System has been working fine since installation with stock Debian, as
well as self-built kernels (2.6.x - 3.3.8, grub2), using a ram
disk (initramfs) with cryptsetup included to unlock the luks volume on
boot. With recent 3.4.x kernels (stable branch, 3.4.1 / 3.4.2), th
system fails to unlock the luks volume, reporting:
cryptsetup: evms_activate not available
[or something like that - typing from memory]
Running amd64 stable, with some backports stuff, on a Lenovo Thinkpad
t61. Any idea what this is?
Are the failing kernels hand built or are they packaged?

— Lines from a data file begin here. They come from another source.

(* ===== verification/Rfc3339.v ===== *)
(** * Rfc3339: the handlers' timestamps read back as RFC 3339

    The spec promises that [GET /health] carries "a parseable RFC3339
    UTC timestamp".  [parse] reads the form [time.RFC3339] gives a UTC
    instant, [YYYY-MM-DDTHH:MM:SSZ] (RFC 3339 [date-time] with the [Z]
    offset and no fraction), checks every field's range as Go's
    [time.Parse] does (month 1-12, day within the month of that year,
    hour 0-23, minute and second 0-59), and returns the Unix seconds of
    the instant.  The theorem: [FormatRFC3339] of any instant whose year
    has four digits (0 to 9999) parses back to the whole Unix second of
    the instant. *)

From Stdlib Require Import ZArith String Ascii List Lia Bool.
From S2P Require Import Prelude GoFmt GoTime TimeFormat.
Open Scope Z_scope.

Module Rfc3339.
Import GoFmt GoTime TimeFormat.

(** Exactly [n] decimal digits, read after the value [acc]. *)
Fixpoint read_digits (n : nat) (acc : Z) (s : string) : option (Z * string) :=
  match n with
  | O => Some (acc, s)
  | S k =>
      match s with
      | String c s' => if is_digit c then read_digits k (acc * 10 + (byte_of c - 48)) s' else None
      | EmptyString => None
      end
  end.

(** The byte [b], then the rest. *)
Definition expect (b : Z) (s : string) : option string :=
  match s with
  | String c s' => if byte_of c =? b then Some s' else None
  | EmptyString => None
  end.

Local Notation "'let?' x := m 'in' k" :=
  (match m with Some x => k | None => None end)
  (at level 10, x pattern, m at level 100, k at level 200).

(** [YYYY-MM-DDTHH:MM:SSZ] and nothing after it, as Unix seconds. *)
Definition parse (s : string) : option Z :=
  let? (year, s) := read_digits 4 0 s in
  let? s := expect 45 s in
  let? (month, s) := read_digits 2 0 s in
  let? s := expect 45 s in
  let? (day, s) := read_digits 2 0 s in
  let? s := expect 84 s in
  let? (hour, s) := read_digits 2 0 s in
  let? s := expect 58 s in
  let? (min, s) := read_digits 2 0 s in
  let? s := expect 58 s in
  let? (sec, s) := read_digits 2 0 s in
  let? s := expect 90 s in
  if String.eqb s EmptyString && (1 <=? month) && (month <=? 12) && (1 <=? day) &&
     (day <=? days_in year month) && (hour <=? 23) && (min <=? 59) && (sec <=? 59)
  then Some (days_from_civil year month day * 86400 + hour * 3600 + min * 60 + sec)
  else None.

(** The instant's year has the four digits RFC 3339 allows. *)
Definition four_digit_year (t : Time) : bool :=
  let '(y, _, _) := civil_from_days (unix_seconds t / 86400) in (0 <=? y) && (y <=? 9999).

(** ** The fields Go writes *)

Lemma all_digits_app u v : all_digits (u ++ v) = all_digits u && all_digits v.
Proof. induction u as [|c u IH]; cbn; [reflexivity|]. rewrite IH, andb_assoc. reflexivity. Qed.

Lemma zeros_digits p a s :
  String.length (zeros p) = p /\ all_digits (zeros p) = true /\
  digits_val a (zeros p ++ s) = digits_val (a * 10 ^ Z.of_nat p) s.
Proof.
  revert a. induction p as [|p IH]; intros a.
  - cbn. rewrite Z.mul_1_r. auto.
  - destruct (IH (a * 10)) as (Hl & Hd & Hv). cbn [zeros String.length all_digits append digits_val].
    replace (is_digit "0"%char) with true by reflexivity. cbn [andb].
    replace (byte_of "0"%char - 48) with 0 by reflexivity.
    rewrite Z.add_0_r, Hv, Nat2Z.inj_succ, Z.pow_succ_r by lia. split; [lia|]. split; [exact Hd|].
    f_equal. ring.
Qed.

(** [appendInt(b, x, w)] of a non-negative [x] below [10^w] is [w]
    digits of value [x]. *)
Lemma appendInt_digits x w a : 0 <= x < 10 ^ Z.of_nat w -> (1 <= w)%nat ->
  String.length (appendInt x w) = w /\ all_digits (appendInt x w) = true /\
  digits_val a (appendInt x w) = Some (a * 10 ^ Z.of_nat w + x).
Proof.
  intros Hx Hw. unfold appendInt. rewrite Z.abs_eq by lia.
  destruct (Z.ltb_spec x 0); [lia|].
  destruct (formatUint_spec x ltac:(lia)) as (k & Hk & Hlt & Hlow & Hlen & Hall & Hval & _).
  cbn [String.length] in Hlen. rewrite Nat.add_0_r in Hlen.
  assert (Hkw : k <= Z.of_nat w).
  { destruct Hlow as [->|Hlow]; [lia|].
    destruct (Z.le_gt_cases k (Z.of_nat w)); [assumption|].
    assert (10 ^ Z.of_nat w <= 10 ^ (k - 1)) by (apply Z.pow_le_mono_r; lia). lia. }
  set (p := (w - String.length (formatUint x))%nat).
  destruct (zeros_digits p a (formatUint x)) as (Hzl & Hzd & Hzv).
  rewrite string_app_length, Hzl. split; [subst p; lia|].
  rewrite all_digits_app, Hzd, Hall. split; [reflexivity|].
  rewrite Hzv, Hval. cbn [digits_val]. f_equal.
  rewrite <- Z.mul_assoc, <- Z.pow_add_r by lia. do 3 f_equal. subst p. lia.
Qed.

(** ** Reading them back *)

Lemma read_digits_app u rest acc : all_digits u = true ->
  read_digits (String.length u) acc (u ++ rest) = option_map (fun v => (v, rest)) (digits_val acc u).
Proof.
  revert acc. induction u as [|c u IH]; intros acc Hu; [reflexivity|].
  cbn [all_digits] in Hu. apply andb_true_iff in Hu as [Hc Hu].
  cbn [String.length append read_digits digits_val]. rewrite Hc. apply IH, Hu.
Qed.

(** A field of [w] digits. *)
Lemma read_field x w rest : 0 <= x < 10 ^ Z.of_nat w -> (1 <= w)%nat ->
  read_digits w 0 (appendInt x w ++ rest) = Some (x, rest).
Proof.
  intros Hx Hw. destruct (appendInt_digits x w 0 Hx Hw) as (Hl & Hd & Hv).
  rewrite <- Hl at 1. rewrite read_digits_app, Hv by exact Hd. reflexivity.
Qed.

Lemma expect_hit b c s : byte_of c = b -> expect b (String c s) = Some s.
Proof. intros <-. cbn. rewrite Z.eqb_refl. reflexivity. Qed.

Lemma days_in_le y m : days_in y m <= 31.
Proof. unfold days_in. destruct (m =? 2); [destruct (is_leap y)|destruct (_ || _)]; lia. Qed.

Ltac read_field_step :=
  rewrite read_field by (cbn; lia); cbv beta iota; cbn [append];
  rewrite expect_hit by reflexivity; cbv beta iota.

(** The timestamp [t.UTC().Format(time.RFC3339)] is an RFC 3339 UTC
    date-time that parses back, with every field in range, to the whole
    Unix second of [t], for every instant of the years 0 to 9999. *)
Lemma parse_FormatRFC3339 t :
  four_digit_year t = true -> parse (FormatRFC3339 t) = Some (unix_seconds t).
Proof.
  unfold four_digit_year, FormatRFC3339, appendFormatRFC3339. set (secs := unix_seconds t).
  pose proof (days_from_civil_from_days (secs / 86400)) as Hback.
  pose proof (civil_from_days_valid (secs / 86400)) as Hvalid.
  destruct (civil_from_days (secs / 86400)) as [[y mo] d].
  rewrite andb_true_iff, !Z.leb_le. intros Hy.
  destruct Hvalid as [Hmo Hd]. pose proof (days_in_le y mo).
  set (sod := secs mod 86400).
  assert (Hsod : 0 <= sod < 86400) by (apply Z.mod_pos_bound; lia).
  assert (0 <= sod / 3600 < 24) by (split; [apply Z.div_pos | apply Z.div_lt_upper_bound]; lia).
  assert (0 <= sod mod 3600 / 60 < 60).
  { pose proof (Z.mod_pos_bound sod 3600 ltac:(lia)).
    split; [apply Z.div_pos | apply Z.div_lt_upper_bound]; lia. }
  assert (0 <= sod mod 60 < 60) by (apply Z.mod_pos_bound; lia).
  unfold parse. do 5 read_field_step.
  rewrite read_field by (cbn; lia). cbv beta iota. cbn [append].
  rewrite expect_hit by reflexivity. cbv beta iota.
  rewrite String.eqb_refl. cbn [andb].
  repeat match goal with |- context [?a <=? ?b] => destruct (Z.leb_spec a b); [|lia] end.
  cbn [andb]. f_equal. rewrite Hback.
  pose proof (Z.div_mod secs 86400 ltac:(lia)). pose proof (Z.div_mod sod 3600 ltac:(lia)).
  pose proof (Z.div_mod (sod mod 3600) 60 ltac:(lia)).
  rewrite (Z.mod_mod_divide sod 3600 60 ltac:(exists 60; reflexivity)) in *.
  lia.
Qed.

Example FormatRFC3339_parses :
  parse (FormatRFC3339 (mkTime 1762650000999999999 None)) = Some 1762650000 /\
  parse (FormatRFC3339 (mkTime (-1) None)) = Some (-1) /\
  parse "2025-02-29T00:00:00Z"%string = None.
Proof. vm_compute. repeat split. Qed.

End Rfc3339.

Hand built from vanilla upstream sources.
Celejar
Hi, I run LUKS on top of raid (mdadm) on some systems and lvm on LUKS on
others, with locally compiled 3.4.x on testing (amd64), so it's probably
not something related to 3.4 kernels proper, maybe the problem is stable
+ 3.4, but more likely the kernel or initramfs-tools config. What
mechanism do you use to unlock the luks container (passphrase,
key-file...) ?
Did you try to rebuild initramfs in verbose mode, or unpack it to check
that needed modules are indeed there ?
Did you grep your kernel config for needed modules and compare output
with a config known to work ?
Maybe going through 3.4 kernel main changes [1] can ring a bell, I don't
remember anything specific to this but maybe I already forgot.